An article on the University of Texas website talks about the TACC Vislab, home of several large cutting-edge displays. While I’m sure they mean it to talk about how the large displays help to advance scientific research and understanding, it gets off to a rocky start by pitching it as a tour stop.
Though primarily intended for scientific research, the Vislab has become a dramatic attraction for students, artists, humanities researchers and university officials, who frequently showcase the lab on VIP tours. From analysis of brain scans to student film festivals, the lab is now a hub for novel research and presentations across the sciences and humanities.
However, if you keep reading you’ll eventually get to some of the research this large screen aids in.
Bajaj and co-workers have developed a computational method that transforms incredibly high-resolution microscopy scans of a mouse brain — a part of the hippocampus believed to be important in memory — into a wiring diagram of the type used by electrical engineers.
Because the microscopy technology used to explore the hippocampus creates images of incredible size and resolution, the Stallion tiled display in the Vislab was the only place where Bajaj and his group could see the multi-Gigapixel images at full nanometer-resolution scale.

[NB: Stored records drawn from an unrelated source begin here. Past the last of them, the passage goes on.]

(** * Movement-to-password derivation pipeline (src/app.py)

    A shallow embedding of [MovementPasswordGenerator] and of the parts of
    the Python runtime it relies on (strings of code points, the [re]
    matcher, [random] / [secrets] / [datetime] as an explicit world that is
    threaded through every call, exceptions as an outcome type), followed by
    the properties of the pipeline. *)

From Stdlib Require Import NArith ZArith List Lia Bool.
From Stdlib Require Ascii String.
From stdpp Require Import base option list gmap strings.

Local Open Scope N_scope.

(** ** Python strings

    A Python [str] is a sequence of Unicode code points; [len] counts code
    points, slicing is [take] / [drop]. *)

Abbreviation pystr := (list N).

(** ASCII literal of the source, as code points. *)
Definition lit (s : string) : pystr :=
  map Ascii.N_of_ascii (String.list_ascii_of_string s).

Definition len (s : pystr) : N := N.of_nat (length s).

(** [len(l)] of a list *)
Definition len_list {A} (l : list A) : N := N.of_nat (length l).

Fixpoint pystr_eqb (a b : pystr) : bool :=
  match a, b with
  | [], [] => true
  | x :: a', y :: b' => (x =? y) && pystr_eqb a' b'
  | _, _ => false
  end.

Fixpoint startswith (p s : pystr) : bool :=
  match p, s with
  | [], _ => true
  | x :: p', y :: s' => (x =? y) && startswith p' s'
  | _ :: _, [] => false
  end.

(** [sub in s] *)
Fixpoint contains (sub s : pystr) : bool :=
  startswith sub s ||
  match s with
  | [] => false
  | _ :: s' => contains sub s'
  end.

Definition endswith (suffix s : pystr) : bool :=
  startswith (rev suffix) (rev s).

Definition mem_char (c : N) (cs : pystr) : bool := existsb (N.eqb c) cs.

Definition mem_str (s : pystr) (l : list pystr) : bool := existsb (pystr_eqb s) l.

(** [sep.join(parts)] *)
Fixpoint join (sep : pystr) (parts : list pystr) : pystr :=
  match parts with
  | [] => []
  | [p] => p
  | p :: ps => p ++ sep ++ join sep ps
  end.

(** Non-ASCII code points the source itself writes. *)
Module U.
Definition cent : N := 162.
Definition yen : N := 165.
Definition micro : N := 181.
Definition n_tilde : N := 241.
Definition thorn : N := 254.
Definition r_caron : N := 345.
Definition Theta : N := 920.
Definition Sigma : N := 931.
Definition final_sigma : N := 962.
Definition sigma : N := 963.
Definition Psi : N := 936.
Definition Omega : N := 937.
Definition alpha : N := 945.
Definition beta : N := 946.
Definition gamma : N := 947.
Definition delta : N := 948.
Definition epsilon : N := 949.
Definition cyr_em : N := 1084.
Definition up_arrow : N := 8593.
Definition right_arrow : N := 8594.
Definition down_arrow : N := 8595.
Definition updown_arrow : N := 8597.
Definition acw_arrow : N := 8634.
Definition cw_arrow : N := 8635.
Definition n_ary_sum : N := 8721.
Definition sine_wave : N := 8767.
End U.

(** ** Exceptions

    The exception classes the repository names, and [OtherError] for any
    other class, by its name.  [RuntimeError] stands for the plain
    [Exception] that the source raises with a message. *)

Inductive exn :=
| KeyError (key : pystr)
| IndexError (msg : pystr)
| ValueError (msg : pystr)
| UnicodeEncodeError (msg : pystr)
| RuntimeError (msg : pystr)
| OtherError (kind msg : pystr).

(** [str(e)] *)
Definition str_of_exn (e : exn) : pystr :=
  match e with
  | KeyError k => lit "'" ++ k ++ lit "'"
  | IndexError m | ValueError m | UnicodeEncodeError m | RuntimeError m => m
  | OtherError _ m => m
  end.

Inductive outcome (A : Type) :=
| Ok (a : A)
| Raise (e : exn).
Arguments Ok {A} a.
Arguments Raise {A} e.

(** ** The runtime tables

    The Unicode character database, [hashlib], [str.format] and
    [time.sleep] are not part of the repository.  ASCII is written out
    below; for the remaining code points the tables are taken as they are,
    except for the code points of module [U], whose entries are fixed
    (they decide what the generator's own markers do), and for the
    surrogates, which belong to no class and have no case.  [str.format]
    is written out for templates of literal text and plain [{name}]
    fields, [time.sleep] for the lengths the clock can count, and the
    truncated float product for the levels and lengths where it is the
    integer quotient; beyond that they are taken as they are. *)

Record Runtime := mkRuntime {
  uc_lower : N -> pystr;            (* str.lower() of one code point *)
  uc_upper : N -> pystr;            (* str.upper() of one code point *)
  uc_isalpha : N -> bool;           (* str.isalpha() *)
  uc_isdecimal : N -> bool;         (* what \d matches *)
  uc_isword : N -> bool;            (* what \w matches *)
  uc_isspace : N -> bool;           (* what \s and str.split() use *)
  uc_caseless_eq : N -> N -> bool;  (* re.IGNORECASE comparison *)
  uc_iscased : N -> bool;           (* the property Cased *)
  uc_iscaseignorable : N -> bool;   (* the property Case_Ignorable *)
  sha256 : pystr -> N;              (* the digest of a byte string, as a number *)
  md5 : pystr -> N;
  (* template.format on the components, for a template with a field that
     is not a plain name or with an unpaired brace *)
  str_format : pystr -> gmap pystr pystr -> outcome pystr;
  (* the exception of time.sleep for a length beyond the range of the
     clock, None when it sleeps *)
  sleep_beyond : Z -> option exn;
  (* int(n * level) in floating point, for the level p / 100 *)
  float_scale : N -> N -> N
}.

Record CharInfo := mkCharInfo {
  ci_lower : N; ci_upper : N; ci_alpha : bool
}.

(** The entries of the database for the code points of module [U]
    (none is a decimal digit or white space; the letters are word
    characters, the symbols are not). *)
Definition known_char (c : N) : option CharInfo :=
  if c =? U.cent then Some (mkCharInfo c c false)
  else if c =? U.yen then Some (mkCharInfo c c false)
  else if c =? U.micro then Some (mkCharInfo c 924 true)
  else if c =? U.n_tilde then Some (mkCharInfo c 209 true)
  else if c =? U.thorn then Some (mkCharInfo c 222 true)
  else if c =? U.r_caron then Some (mkCharInfo c 344 true)
  else if c =? U.Theta then Some (mkCharInfo 952 c true)
  else if c =? U.Sigma then Some (mkCharInfo 963 c true)
  else if c =? U.Psi then Some (mkCharInfo 968 c true)
  else if c =? U.Omega then Some (mkCharInfo 969 c true)
  else if (U.alpha <=? c) && (c <=? U.epsilon) then Some (mkCharInfo c (c - 32) true)
  else if c =? U.cyr_em then Some (mkCharInfo c 1052 true)
  else if mem_char c [U.up_arrow; U.right_arrow; U.down_arrow; U.updown_arrow;
                      U.acw_arrow; U.cw_arrow; U.n_ary_sum; U.sine_wave]
       then Some (mkCharInfo c c false)
  else None.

Scientific visualization tools are unnecessarily complicated to use. This complexity increases the time required to gain insight into a given data set, and thus inhibits casual use. The difficulty arises from the need to support data from a large variety of sources and the need to support a wide variety of visualization algorithms. Though the number of data file formats is unbounded, the format of any given data set can be described using a small set of parameters. Further, the set of visualization algorithms applicable to a given type (e.g. dimensionality) of data is small and the number of these algorithms commonly used in a specific scientific domain is even smaller. These two insights have led the Texas Advanced Computing Center (TACC) to the development of a new tool for scientific visualization. This tool dramatically simplifies data importation and visualization algorithm selection through user-directed semi-automation. The strategy is consistent with a larger trend in data analysis and visualization towards ease of use.

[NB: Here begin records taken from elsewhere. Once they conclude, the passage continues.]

(** * A shallow embedding of [sie_banxico.SIEBanxico]

    The Python class keeps a token, a series selector and a mutable
    [params] dict, and performs [requests.get] calls.  We model:
    - Python values that the methods may receive ([pyval]);
    - the three exception kinds the class raises ([exn]);
    - the object's attributes ([client]);
    - the outside world as the object plus the log of HTTP requests sent so
      far ([world]), and the HTTP transport as a function [net] from a
      request to a response;
    - method bodies in a state and exception monad [M]: state changes made
      before a [raise] persist, as they do in Python. *)

From Stdlib Require Import ZArith Ascii String List Bool.
From stdpp Require Import base gmap strings.
Import ListNotations.
Open Scope string_scope.
Local Set Warnings "-register-all".

(** ** Python values *)

Inductive pyval :=
| PNone
| PBool (b : bool)
| PInt (z : Z)
| PStr (s : string)
| PList (l : list pyval).

(** Python [==] on these values ([True == 1] included). *)
Fixpoint py_eq (a b : pyval) : bool :=
  match a, b with
  | PNone, PNone => true
  | PBool x, PBool y => Bool.eqb x y
  | PInt x, PInt y => Z.eqb x y
  | PBool x, PInt y => Z.eqb (Z.b2z x) y
  | PInt x, PBool y => Z.eqb x (Z.b2z y)
  | PStr x, PStr y => String.eqb x y
  | PList xs, PList ys =>
      (fix go (xs ys : list pyval) : bool :=
         match xs, ys with
         | [], [] => true
         | x :: xs', y :: ys' => py_eq x y && go xs' ys'
         | _, _ => false
         end) xs ys
  | _, _ => false
  end.

(** [x in l] *)
Definition py_in (x : pyval) (l : list pyval) : bool := existsb (py_eq x) l.

(** [type(x) == str] *)
Definition is_str (v : pyval) : bool :=
  match v with PStr _ => true | _ => false end.

(** [isinstance(x, list)] *)
Definition is_list (v : pyval) : bool :=
  match v with PList _ => true | _ => false end.

(** ** Exceptions *)

Inductive exn :=
| TypeError (msg : string)
| ValueError (msg : string)
| RequestException (msg : string).

Definition is_type_error (e : exn) : bool :=
  match e with TypeError _ => true | _ => false end.
Definition is_value_error (e : exn) : bool :=
  match e with ValueError _ => true | _ => false end.

(** [a + b] on strings; other operand types raise. *)
Definition py_add (a b : pyval) : exn + pyval :=
  match a, b with
  | PStr x, PStr y => inr (PStr (x ++ y))
  | _, _ => inl (TypeError "unsupported operand type(s) for +")
  end.

(** [sep.join(l)]: every item must be a [str]. *)
Fixpoint join_rest (sep : string) (l : list pyval) : exn + string :=
  match l with
  | [] => inr ""
  | PStr s :: t =>
      match join_rest sep t with
      | inl e => inl e
      | inr r => inr (sep ++ s ++ r)
      end
  | _ :: _ => inl (TypeError "sequence item: expected str instance")
  end.

Definition py_join (sep : string) (l : list pyval) : exn + string :=
  match l with
  | [] => inr ""
  | PStr s :: t =>
      match join_rest sep t with
      | inl e => inl e
      | inr r => inr (s ++ r)
      end
  | _ :: _ => inl (TypeError "sequence item: expected str instance")
  end.

(** Decimal rendering of an integer, as an f-string prints it. *)
Definition digit_char (d : N) : ascii := ascii_of_N (48 + d).

Fixpoint N_dec_go (fuel : nat) (n : N) (acc : string) : string :=
  match fuel with
  | O => acc
  | S f =>
      let acc' := String (digit_char (N.modulo n 10)) acc in
      if N.eqb (N.div n 10) 0 then acc' else N_dec_go f (N.div n 10) acc'
  end.

Definition N_dec (n : N) : string := N_dec_go (S (N.size_nat n)) n "".

Definition Z_dec (z : Z) : string :=
  if Z.ltb z 0 then "-" ++ N_dec (Z.to_N (- z)) else N_dec (Z.to_N z).

Definition newline : string := String (ascii_of_nat 10) "".

(** ** JSON bodies, requests and responses *)

Inductive json :=
| JNull
| JBool (b : bool)
| JNum (z : Z)
| JStr (s : string)
| JArr (l : list json)
| JObj (l : list (string * json)).

Record request := mkRequest {
  req_url : string;
  req_headers : gmap string pyval;
  req_params : gmap string pyval
}.

Record response := mkResponse {
  status_code : Z;
  resp_body : json
}.

(** [response.json()] *)
Definition response_json (r : response) : json := resp_body r.

(** ** The object and the world *)

Record client := mkClient {
  token : pyval;
  series : pyval;
  url : string;
  headers : gmap string pyval;
  params : gmap string pyval;
  language : pyval
}.

Record world := mkWorld {
  cl : client;
  sent : list request
}.

(** ** The state and exception monad *)

Definition M (A : Type) : Type := world -> world * (exn + A).

Global Instance M_ret : MRet M := fun A a w => (w, inr a).
Global Instance M_bind : MBind M := fun A B f m w =>
  match m w with
  | (w', inl e) => (w', inl e)
  | (w', inr a) => f a w'
  end.

Definition raise {A} (e : exn) : M A := fun w => (w, inl e).
Definition lift {A} (r : exn + A) : M A := fun w => (w, r).
Definition get_self : M client := fun w => (w, inr (cl w)).
Definition put_self (c : client) : M unit :=
  fun w => (mkWorld c (sent w), inr tt).

(** [requests.get(url, headers=..., params=...)]: the request is sent
    (appended to the log) and the transport's response returned. *)
Definition http_get (net : request -> response) (u : string)
    (h : gmap string pyval) (p : gmap string pyval) : M response :=
  fun w => let r := mkRequest u h p in
           (mkWorld (cl w) (sent w ++ [r]), inr (net r)).

(** Attribute updates. *)
Definition with_token (c : client) (v : pyval) : client :=
  mkClient v (series c) (url c) (headers c) (params c) (language c).
Definition with_series (c : client) (v : pyval) : client :=
  mkClient (token c) v (url c) (headers c) (params c) (language c).
Definition with_params (c : client) (p : gmap string pyval) : client :=
  mkClient (token c) (series c) (url c) (headers c) p (language c).

(** [str + x] where the left operand is a [str]. *)
Definition str_add (a : string) (b : pyval) : exn + string :=
  match b with
  | PStr y => inr (a ++ y)
  | _ => inl (TypeError "can only concatenate str to str")
  end.

(** ** Methods *)

Definition base_url : string :=
  "https://www.banxico.org.mx/SieAPIRest/service/v1/series/".

(** [set_token] *)
Definition set_token (tok : pyval) : M unit :=
  if negb (is_str tok) then raise (TypeError "token must be a string.")
  else self ← get_self; put_self (with_token self tok).

(** [set_id_series] *)
Definition set_id_series (id_series : pyval) : M unit :=
  if negb (is_list id_series || is_str id_series) then
    raise (TypeError "id_series must be a list with strings or a single string.")
  else
    match id_series with
    | PList l =>
        j ← lift (py_join "," l);
        self ← get_self; put_self (with_series self (PStr j))
    | _ => self ← get_self; put_self (with_series self id_series)
    end.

This tool, called EnVision, aims to achieve an interface similar to Google Maps, making the visualization process easy and helping to make scientific visualization a more common activity for researchers.

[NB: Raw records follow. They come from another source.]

(** * Components contrib: handler, descriptors and class registration

    A shallow embedding of
    [evennia/contrib/base_systems/components/{listing,component,dbfield,holder}.py]
    and the properties of it that the specification states.

    Python objects that are mutated in place (hosts, handlers, the [host]
    slot of a component instance, the global listing) live in one explicit
    [state]; every method is a function in a small state-and-exception
    monad, and an exception carries the state reached when it was raised,
    since Python rolls nothing back. *)

From Stdlib Require Import ZArith.
From stdpp Require Import base option gmap sets list strings.

(** ** Python values *)

(** The values that reach the descriptors: [None], booleans, integers,
    strings, and instances of other classes.  An instance is known by its
    identity; [PyKeyed] is one that has a [key] attribute, [PyObj] one that
    has none. *)
Inductive pyval : Type :=
| PyNone
| PyBool (b : bool)
| PyInt (z : Z)
| PyStr (s : string)
| PyObj (oid : nat)
| PyKeyed (oid : nat) (key : pyval).

#[global] Instance pyval_eq_dec : EqDecision pyval.
Proof. solve_decision. Defined.

(** Values are countable, so that they can be the keys of tags: a value is
    a chain of [PyKeyed] identities that ends in a value of another form. *)
Fixpoint pyval_encode (v : pyval) : list nat * (bool + Z + string + option nat) :=
  match v with
  | PyNone => ([], inr None)
  | PyBool b => ([], inl (inl (inl b)))
  | PyInt z => ([], inl (inl (inr z)))
  | PyStr s => ([], inl (inr s))
  | PyObj i => ([], inr (Some i))
  | PyKeyed i k => let '(l, b) := pyval_encode k in (i :: l, b)
  end.

Definition pyval_decode (p : list nat * (bool + Z + string + option nat)) : pyval :=
  foldr PyKeyed
        match p.2 with
        | inl (inl (inl b)) => PyBool b
        | inl (inl (inr z)) => PyInt z
        | inl (inr s) => PyStr s
        | inr (Some i) => PyObj i
        | inr None => PyNone
        end
        p.1.

#[global] Instance pyval_countable : Countable pyval.
Proof.
  apply (inj_countable' pyval_encode pyval_decode).
  intros v. induction v as [| | | | |i k IH]; try reflexivity.
  simpl. destruct (pyval_encode k) as [l b]. unfold pyval_decode in *.
  simpl in *. by rewrite IH.
Defined.

(** [bool(v)]: instances are true unless their class says otherwise. *)
Definition truthy (v : pyval) : bool :=
  match v with
  | PyNone => false
  | PyBool b => b
  | PyInt z => negb (z =? 0)%Z
  | PyStr s => negb (String.eqb s "")
  | PyObj _ | PyKeyed _ _ => true
  end.

(** [bool(s)] for a string, and for an attribute that may be missing and is
    read with [getattr(_, _, None)]. *)
Definition str_truthy (s : string) : bool := negb (String.eqb s "").

Definition opt_truthy (o : option string) : bool :=
  match o with
  | Some s => str_truthy s
  | None => false
  end.

(** [isinstance(v, str) or isinstance(v, int)]; [bool] is a subclass of
    [int]. *)
Definition is_str_or_int (v : pyval) : bool :=
  match v with
  | PyStr _ | PyInt _ | PyBool _ => true
  | PyNone | PyObj _ | PyKeyed _ _ => false
  end.

(** [getattr(v, "key", None)]. *)
Definition getattr_key (v : pyval) : pyval :=
  match v with
  | PyKeyed _ k => k
  | _ => PyNone
  end.

(** [a == b]: numbers compare by value across [bool] and [int], strings by
    contents, instances by identity. *)
Definition py_eqb (a b : pyval) : bool :=
  match a, b with
  | PyNone, PyNone => true
  | PyBool x, PyBool y => Bool.eqb x y
  | PyBool x, PyInt y => (Z.b2z x =? y)%Z
  | PyInt x, PyBool y => (x =? Z.b2z y)%Z
  | PyInt x, PyInt y => (x =? y)%Z
  | PyStr x, PyStr y => String.eqb x y
  | PyObj i, PyObj j | PyObj i, PyKeyed j _
  | PyKeyed i _, PyObj j | PyKeyed i _, PyKeyed j _ => Nat.eqb i j
  | _, _ => false
  end.

(** [mapping.get(k)] on a mapping given by its items. *)
Fixpoint mapping_get (m : list (pyval * pyval)) (k : pyval) : pyval :=
  match m with
  | [] => PyNone
  | (k', v) :: rest => if py_eqb k' k then v else mapping_get rest k
  end.

(** [d[k] = v] on a dict given by its items, in insertion order. *)
Fixpoint dict_set {V : Type} (d : list (string * V)) (k : string) (v : V)
  : list (string * V) :=
  match d with
  | [] => [(k, v)]
  | (k', v') :: rest =>
      if String.eqb k' k then (k, v) :: rest else (k', v') :: dict_set rest k v
  end.

Fixpoint dict_get {V : Type} (d : list (string * V)) (k : string) : option V :=
  match d with
  | [] => None
  | (k', v) :: rest => if String.eqb k' k then Some v else dict_get rest k
  end.

(** [l.remove(x)]: drops the first occurrence; [None] stands for the
    [ValueError] Python raises when there is none. *)
Fixpoint py_list_remove (x : string) (l : list string) : option (list string) :=
  match l with
  | [] => None
  | y :: rest =>
      if String.eqb y x then Some rest
      else option_map (cons y) (py_list_remove x rest)
  end.

(** [needle in haystack] for strings. *)
Fixpoint str_contains (needle haystack : string) : bool :=
  String.prefix needle haystack ||
  match haystack with
  | EmptyString => false
  | String _ rest => str_contains needle rest
  end.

EnVision is a tool to remotely visualize dataset through a web browser. It allows you to transparently user remote visualization resources through a thin web based client from anywhere in the world.
Two days ago, NASA released a Hubble Space Telescope of Messier 81, also known as Bode’s Galaxy. The image has a resolution of 22,620 x 15,200, which is over 343 million pixels. I noted, as a point of comparison, that the Texas Advanced Computing Center has a tiled display that is 307 million pixels. Dr. Bill Barth, the director of HPC at TACC, commented on the article and placed links to Hubble images being shown on their tiled display. Below you can see in the first picture, an image of Messier 81 being shown on that display. Now that is a beautiful sight, even with the center monitor being nearly all white.
The second image shows the Carina Nebula, where new stars are being born. The Carina Nebula, also known as NGC 3372, is an Emission Nebula in the Milky Way. This nebula is four times larger than the Orion nebula. However, it is found in the night skies of the southern hemisphere. The image was taken by the Hubble space telescope, and combined with data taken from ground based observations. The image is slightly larger at 29,566 X 14,321, or about 423 million pixels.